The main panel will contain the cross tabulation. We actually add a placeholder for it as it’ll be dynamically generated based on the selected variables.

...
mainPanel(
  tableOutput('table')
)
...

This says that we will be rendering a table here and the placeholder has the ID table.

So, our entire UI definition is

ui <- fluidPage(
  headerPanel("2012 General Social Survey cross tabulation"),
  sidebarPanel(
    selectInput("row", "Row variable", names(gss2012), selected = "polviews"),
    selectInput("column", "Column variable", names(gss2012), selected = "sex")
  ),
  mainPanel(
    tableOutput('table')
  )
)

Creating the Shiny server component

We now need to create a cross tabulation based on the variables selected in the UI (row and column).

Shiny uses a reactive approach to bind inputs to code blocks and executes those blocks when their associated inputs change. Results are then bound to output placeholders in the UI (table in our UI).

The server component configuration is very simple.

server <- function(input, output) {
  output$table <- renderTable(prop.table(table(gss2012[, input$row],
gss2012[, input$column])));
}

Using the contents of the row and column controls from our UI (input) we extract the associated variables from our dataset, cross tabulate them (as proportions) and render the result to the table placeholder in our UI.

Finally, we launch our app by specifying the UI and server components as parameters to the shinyApp function.

shinyApp(ui = ui, server = server)

Save your application as app.R. The filename is important—Shiny recognises this file as the main script of a Shiny app.

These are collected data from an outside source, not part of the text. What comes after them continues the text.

(* ===== verification/ValueCounts.v ===== *)
(** * [Series.value_counts] and the tables built from it

    [TripAnalyzer], [SpatialAnalyzer] and [CityAnalyzer] print the
    result of [value_counts()] on a column, its first rows ([head]),
    the hourly table sorted by hour ([sort_index]) and the percentage
    series [counts / len(df) * 100].  [value_counts] drops NaN, groups
    the remaining values in order of first occurrence (a hash-table
    pass, modelled with the counter dict [PyDict.incr] of the prelude)
    and sorts the groups by count, largest first.  pandas sorts with a
    stable algorithm when the table is small and an unstable one
    otherwise; the model sorts with stdpp's stable [merge_sort], and no
    theorem of this file depends on the order of equal counts. *)

From S2P Require Import Prelude.
From stdpp Require Import sorting.
Close Scope Q_scope.

Module ValueCounts.

Section VC.
Context {K : Type} `{EqDecision K}.

(** The order of [value_counts]: larger counts first. *)
Definition by_count_desc : relation (K * nat) := λ x y, (y.2 ≤ x.2)%nat.

#[export] Instance by_count_desc_dec : RelDecision by_count_desc :=
  λ x y, decide (y.2 ≤ x.2)%nat.

(** The grouping pass: the non-NaN values, counted in a dict in order of
    first occurrence. *)
Definition count_values (col : list (option K)) : list (K * nat) :=
  foldl PyDict.incr [] (present col).

(** [col.value_counts()]. *)
Definition value_counts (col : list (option K)) : list (K * nat) :=
  merge_sort by_count_desc (count_values col).

(** [s.head(n)]; pandas' default is [n = 5]. *)
Definition head (n : nat) (s : list (K * nat)) : list (K * nat) := take n s.

(** [s / len(df) * 100] for a count series [s]. *)
Definition percentages (s : list (K * nat)) (len : nat) : list (K * Q) :=
  map (λ kc, (kc.1, inject_Z (Z.of_nat kc.2) / inject_Z (Z.of_nat len) * 100)%Q) s.

(** The number of cells of [col] holding [k]: what a count must be. *)
Definition occurrences (col : list (option K)) (k : K) : nat :=
  count_if (λ v, bool_decide (v = Some k)) col.
End VC.

(** [s.sort_index()] on a count series with integer keys (the hours of
    [TripAnalyzer._analyze_temporal_patterns]). *)
Definition by_key : relation (Z * nat) := λ x y, (x.1 ≤ y.1)%Z.

#[export] Instance by_key_dec : RelDecision by_key := λ x y, decide (x.1 ≤ y.1)%Z.

Definition sort_index (s : list (Z * nat)) : list (Z * nat) := merge_sort by_key s.

(** A rider-type column with one missing cell. *)
Definition demo_col : list (option string) := [Some "member"; Some "casual"; None; Some "member"].

(** ** Facts about the dict and the sort *)

Section Facts.
Context {K : Type} `{EqDecision K}.
Implicit Types (d : list (K * nat)) (col : list (option K)).

#[local] Instance by_count_desc_trans : Transitive (@by_count_desc K).
Proof. intros x y z; unfold by_count_desc; lia. Qed.

#[local] Instance by_count_desc_total : Total (@by_count_desc K).
Proof. intros x y; unfold by_count_desc; lia. Qed.

Lemma foldl_incr_get d (l : list K) (k : K) :
  PyDict.get_default (foldl PyDict.incr d l) k =
  (PyDict.get_default d k + count_if (λ v, bool_decide (v = k)) l)%nat.
Proof.
  revert d. induction l as [|v l IH]; intros d; simpl; [unfold count_if; simpl; lia|].
  rewrite IH. unfold count_if; simpl. unfold PyDict.get_default at 1.
  rewrite PyDictFacts.get_incr. unfold PyDict.get_default.
  case_decide; case_bool_decide; subst; simpl; try congruence; lia.
Qed.

Lemma foldl_incr_invariant d (l : list K) :
  NoDup (PyDict.keys d) → Forall (λ kc, 0 < kc.2)%nat d →
  NoDup (PyDict.keys (foldl PyDict.incr d l)) ∧ Forall (λ kc, 0 < kc.2)%nat (foldl PyDict.incr d l).
Proof. revert d. induction l as [|v l IH]; intros d ??; simpl; [done|]. apply IH; auto with maps. Qed.

Lemma foldl_incr_sum d (l : list K) :
  sum_nat (PyDict.values (foldl PyDict.incr d l)) = (sum_nat (PyDict.values d) + length l)%nat.
Proof.
  revert d. induction l as [|v l IH]; intros d; simpl; [lia|].
  rewrite IH, PyDictFacts.sum_values_incr. lia.
Qed.

Lemma count_if_present col (k : K) :
  count_if (λ v, bool_decide (v = k)) (present col) = occurrences col k.
Proof.
  unfold occurrences, count_if. induction col as [|[v|] col IH]; simpl; [done| |done].
  repeat case_bool_decide; simplify_eq; simpl; congruence.
Qed.

Lemma get_Permutation d d' (k : K) :
  NoDup (PyDict.keys d) → d ≡ₚ d' → PyDict.get d k = PyDict.get d' k.
Proof.
  intros Hnd Hp. assert (NoDup (PyDict.keys d')) as Hnd'.
  { unfold PyDict.keys. by rewrite <- Hp. }
  destruct (PyDict.get d k) as [c|] eqn:Hg.
  - symmetry. apply PyDictFacts.get_Some_elem; [done|]. rewrite <- Hp. by apply PyDictFacts.get_Some_elem.
  - destruct (PyDict.get d' k) as [c|] eqn:Hg'; [|done].
    apply PyDictFacts.get_Some_elem in Hg'; [|done]. rewrite <- Hp in Hg'.
    apply PyDictFacts.get_Some_elem in Hg'; [congruence|done].
Qed.

Lemma value_counts_Permutation col : value_counts col ≡ₚ count_values col.
Proof. apply merge_sort_Permutation. Qed.

Lemma count_values_get col (k : K) :
  PyDict.get_default (count_values col) k = occurrences col k.
Proof. unfold count_values. rewrite foldl_incr_get, count_if_present. done. Qed.

Lemma count_values_invariant col :
  NoDup (PyDict.keys (count_values col)) ∧ Forall (λ kc, 0 < kc.2)%nat (count_values col).
Proof. apply foldl_incr_invariant; [apply NoDup_nil_2 | constructor]. Qed.

Lemma value_counts_invariant col :
  NoDup (PyDict.keys (value_counts col)) ∧ Forall (λ kc, 0 < kc.2)%nat (value_counts col).
Proof.
  rewrite value_counts_Permutation. apply count_values_invariant.
Qed.

Lemma value_counts_get col (k : K) :
  PyDict.get_default (value_counts col) k = occurrences col k.
Proof.
  unfold PyDict.get_default. rewrite <- (get_Permutation (count_values col)).
  - apply count_values_get.
  - apply count_values_invariant.
  - symmetry. apply value_counts_Permutation.
Qed.

Lemma value_counts_sorted col : StronglySorted by_count_desc (value_counts col).
Proof. apply StronglySorted_merge_sort; apply _. Qed.

Lemma percentages_sum (s : list (K * nat)) (len : nat) :
  (sumQ (map snd (percentages s len)) ==
   inject_Z (Z.of_nat (sum_nat (PyDict.values s))) / inject_Z (Z.of_nat len) * 100)%Q.
Proof.
  induction s as [|[k c] s IH]; simpl; [unfold Qdiv; simpl; ring|].
  unfold sumQ in *. simpl. rewrite IH. unfold sum_nat. simpl.
  rewrite Nat2Z.inj_add, inject_Z_plus. unfold Qdiv. ring.
Qed.

(** [p / n * 100] is 100 exactly when [p = n], for a positive [n]. *)
Lemma Q_percent_100 (p n : nat) :
  n ≠ 0%nat → (inject_Z (Z.of_nat p) / inject_Z (Z.of_nat n) * 100 == 100)%Q ↔ p = n.
Proof.
  intros Hn. destruct n as [|n]; [done|].
  unfold Qeq, Qdiv, Qmult, Qinv, inject_Z. simpl.
  rewrite Pos.mul_1_l, Pos.mul_1_r, Zpos_P_of_succ_nat. split; intros; lia.
Qed.

Lemma length_present_le {A} (l : list (option A)) : (length (present l) ≤ length l)%nat.
Proof. unfold present. induction l as [|[a|] l IH]; cbn in *; lia. Qed.

Lemma length_present {A} (l : list (option A)) :
  length (present l) = length l ↔ Forall is_Some l.
Proof.
  pose proof (length_present_le l) as Hle. unfold present in *.
  induction l as [|[a|] l IH]; cbn in *.
  - split; [constructor|done].
  - rewrite Forall_cons, <- IH by lia.
    split; [intros [= H]; split; [by eexists|done] | intros [_ H]; by f_equal].
  - rewrite Forall_cons. pose proof (length_present_le l). unfold present in *.
    split; [lia|]. intros [[? [=]] _].
Qed.

End Facts.

#[export] Hint Resolve value_counts_invariant value_counts_sorted : maps.

#[local] Instance by_key_trans : Transitive by_key.
Proof. intros x y z; unfold by_key; lia. Qed.

#[local] Instance by_key_total : Total by_key.
Proof. intros x y; unfold by_key; lia. Qed.

Lemma sort_index_Permutation (s : list (Z * nat)) : sort_index s ≡ₚ s.
Proof. apply merge_sort_Permutation. Qed.

(** Sorted by key with distinct keys means strictly increasing keys. *)
Lemma sort_index_strict (s : list (Z * nat)) :
  NoDup (PyDict.keys s) → StronglySorted (λ x y, (x.1 < y.1)%Z) (sort_index s).
Proof.
  intros Hnd. assert (NoDup (PyDict.keys (sort_index s))) as Hnd' by by rewrite sort_index_Permutation.
  assert (StronglySorted by_key (sort_index s)) as Hs by (apply StronglySorted_merge_sort; apply _).
  clear Hnd. induction Hs as [|a l Hl IH Hall]; constructor.
  - apply IH. unfold PyDict.keys in *. simpl in Hnd'. by apply NoDup_cons in Hnd' as [_ ?].
  - unfold PyDict.keys in Hnd'. simpl in Hnd'. apply NoDup_cons in Hnd' as [Hn _].
    rewrite Forall_forall in Hall |- *. intros y Hy. specialize (Hall y Hy). unfold by_key in Hall.
    assert (a.1 ≠ y.1); [|lia]. intros Heq. apply Hn. rewrite Heq.
    apply list_elem_of_In, in_map, list_elem_of_In, Hy.
Qed.

Lemma sort_index_get (s : list (Z * nat)) (k : Z) :
  NoDup (PyDict.keys s) → PyDict.get (sort_index s) k = PyDict.get s k.
Proof. intros Hnd. symmetry. apply get_Permutation; [done|]. by rewrite sort_index_Permutation. Qed.

(** ** The properties of the tables *)

Section Tables.
Context {K : Type} `{EqDecision K}.
Implicit Types (col : list (option K)).

(** A key is listed exactly when some cell holds it. *)
Lemma value_counts_keys col (k : K) : k ∈ PyDict.keys (value_counts col) ↔ Some k ∈ col.
Proof.
  destruct (value_counts_invariant col) as [Hnd Hpos].
  pose proof (value_counts_get col k) as Hk. unfold PyDict.get_default, occurrences, count_if in *.
  destruct (PyDict.get (value_counts col) k) as [c|] eqn:Hg; simpl in Hk; split.
  - intros _. apply PyDictFacts.get_Some_elem in Hg; [|done]. rewrite Forall_forall in Hpos.
    specialize (Hpos _ Hg). simpl in Hpos. subst c.
    destruct (List.filter _ _) as [|v l] eqn:Hf; [simpl in Hpos; lia|].
    assert (v ∈ List.filter (λ v, bool_decide (v = Some k)) col) as Hv by (rewrite Hf; left).
    apply list_elem_of_In, filter_In in Hv as [Hv Hb]. apply bool_decide_eq_true in Hb. subst.
    by apply list_elem_of_In.
  - intros _. by eapply PyDictFacts.get_Some_in.
  - intros Hin. by apply PyDictFacts.get_None_notin in Hg.
  - intros Hin. apply list_elem_of_In in Hin.
    assert (In (Some k) (List.filter (λ v, bool_decide (v = Some k)) col)) as Hf.
    { apply filter_In. split; [done|]. by apply bool_decide_eq_true. }
    destruct (List.filter _ _); [done|]. simpl in Hk. lia.
Qed.

(** In a list sorted by decreasing count, the first [n] entries have the
    largest counts. *)
Lemma sorted_take_drop_count (s : list (K * nat)) (n : nat) (x y : K * nat) :
  StronglySorted by_count_desc s → x ∈ take n s → y ∈ drop n s → (y.2 ≤ x.2)%nat.
Proof.
  intros Hs Hx Hy. rewrite <- (take_drop n s) in Hs.
  exact (StronglySorted_app_1_elem_of _ _ _ _ _ Hs Hx Hy).
Qed.

(** C19: [value_counts] counts every value exactly: the count stored for a
    key is the number of cells holding it, a key is listed iff some cell
    holds it, keys are listed once and no count is zero. *)
Theorem value_counts_spec col :
  (∀ k, PyDict.get_default (value_counts col) k = occurrences col k) ∧
  (∀ k, k ∈ PyDict.keys (value_counts col) ↔ Some k ∈ col) ∧
  NoDup (PyDict.keys (value_counts col)) ∧
  Forall (λ kc, 0 < kc.2)%nat (value_counts col).
Proof.
  destruct (value_counts_invariant col) as [Hnd Hpos].
  split_and!; [apply value_counts_get | apply value_counts_keys | done | done].
Qed.

(** C20: The percentage table [counts / len(df) * 100] of a column sums
    to [100 * (non-NaN cells) / len(df)]: it adds up to 100 exactly when
    the column has no NaN, since [value_counts] drops NaN cells while
    [len(df)] counts them. *)
Theorem percentages_total col :
  length col ≠ 0%nat →
  (sumQ (map snd (percentages (value_counts col) (length col))) ==
     inject_Z (Z.of_nat (length (present col))) / inject_Z (Z.of_nat (length col)) * 100)%Q ∧
  ((sumQ (map snd (percentages (value_counts col) (length col))) == 100)%Q ↔ Forall is_Some col).
Proof.
  intros Hn. rewrite percentages_sum, value_counts_Permutation. unfold count_values.
  rewrite foldl_incr_sum. split; [reflexivity|].
  rewrite Q_percent_100 by done. apply length_present.
Qed.

End Tables.

(** ** Witnesses *)

Lemma percentages_total_witness :
  length demo_col ≠ 0%nat ∧
  ((sumQ (map snd (percentages (value_counts demo_col) (length demo_col))) ==
     inject_Z (Z.of_nat (length (present demo_col))) / inject_Z (Z.of_nat (length demo_col)) * 100)%Q ∧
  ((sumQ (map snd (percentages (value_counts demo_col) (length demo_col))) == 100)%Q ↔
     Forall is_Some demo_col)).
Proof.
  assert (length demo_col ≠ 0%nat) as Hn by (vm_compute; discriminate).
  split; [exact Hn | exact (percentages_total demo_col Hn)].
Defined.

End ValueCounts.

At the top of the RStudio editor pane you should see a Run App button. This will launch your app in a web browser. If you don’t see the button then run the script as usual.

Select some variables using the dropdown controls and watch the cross tabulation update. An interactive data explorer app!

Publishing to shinyapps.io

So far, so good. But the app is only available on your local machine…and you need RStudio to run it. Not much use to the average manager. We need to publish our application on the web.

As mentioned earlier, we’re going to publish to RStudio’s Shiny cloud hosting service—shinyapps.io. You need to sign up for a free account to get started. Do that before continuing.

In RStudio

  1. Go to Tools > Global Options… > Publishing
  2. Click the Connect… button
  3. Follow the instructions in the dialog to get your connection details from your shinyapps.io account
  4. Enter the details into the text area on the dialog
  5. Close all open dialogs

Now we’re ready to publish our app to shinyapps.io. Select File > Publish…, name your app in the resulting dialog and confirm with the Publish button.

Wait patiently while it builds and uploads your app then voilà! Your web browser will be launched displaying your newly published app.

You can use my finished app on shinyapps.io and the full code is available as a Gist.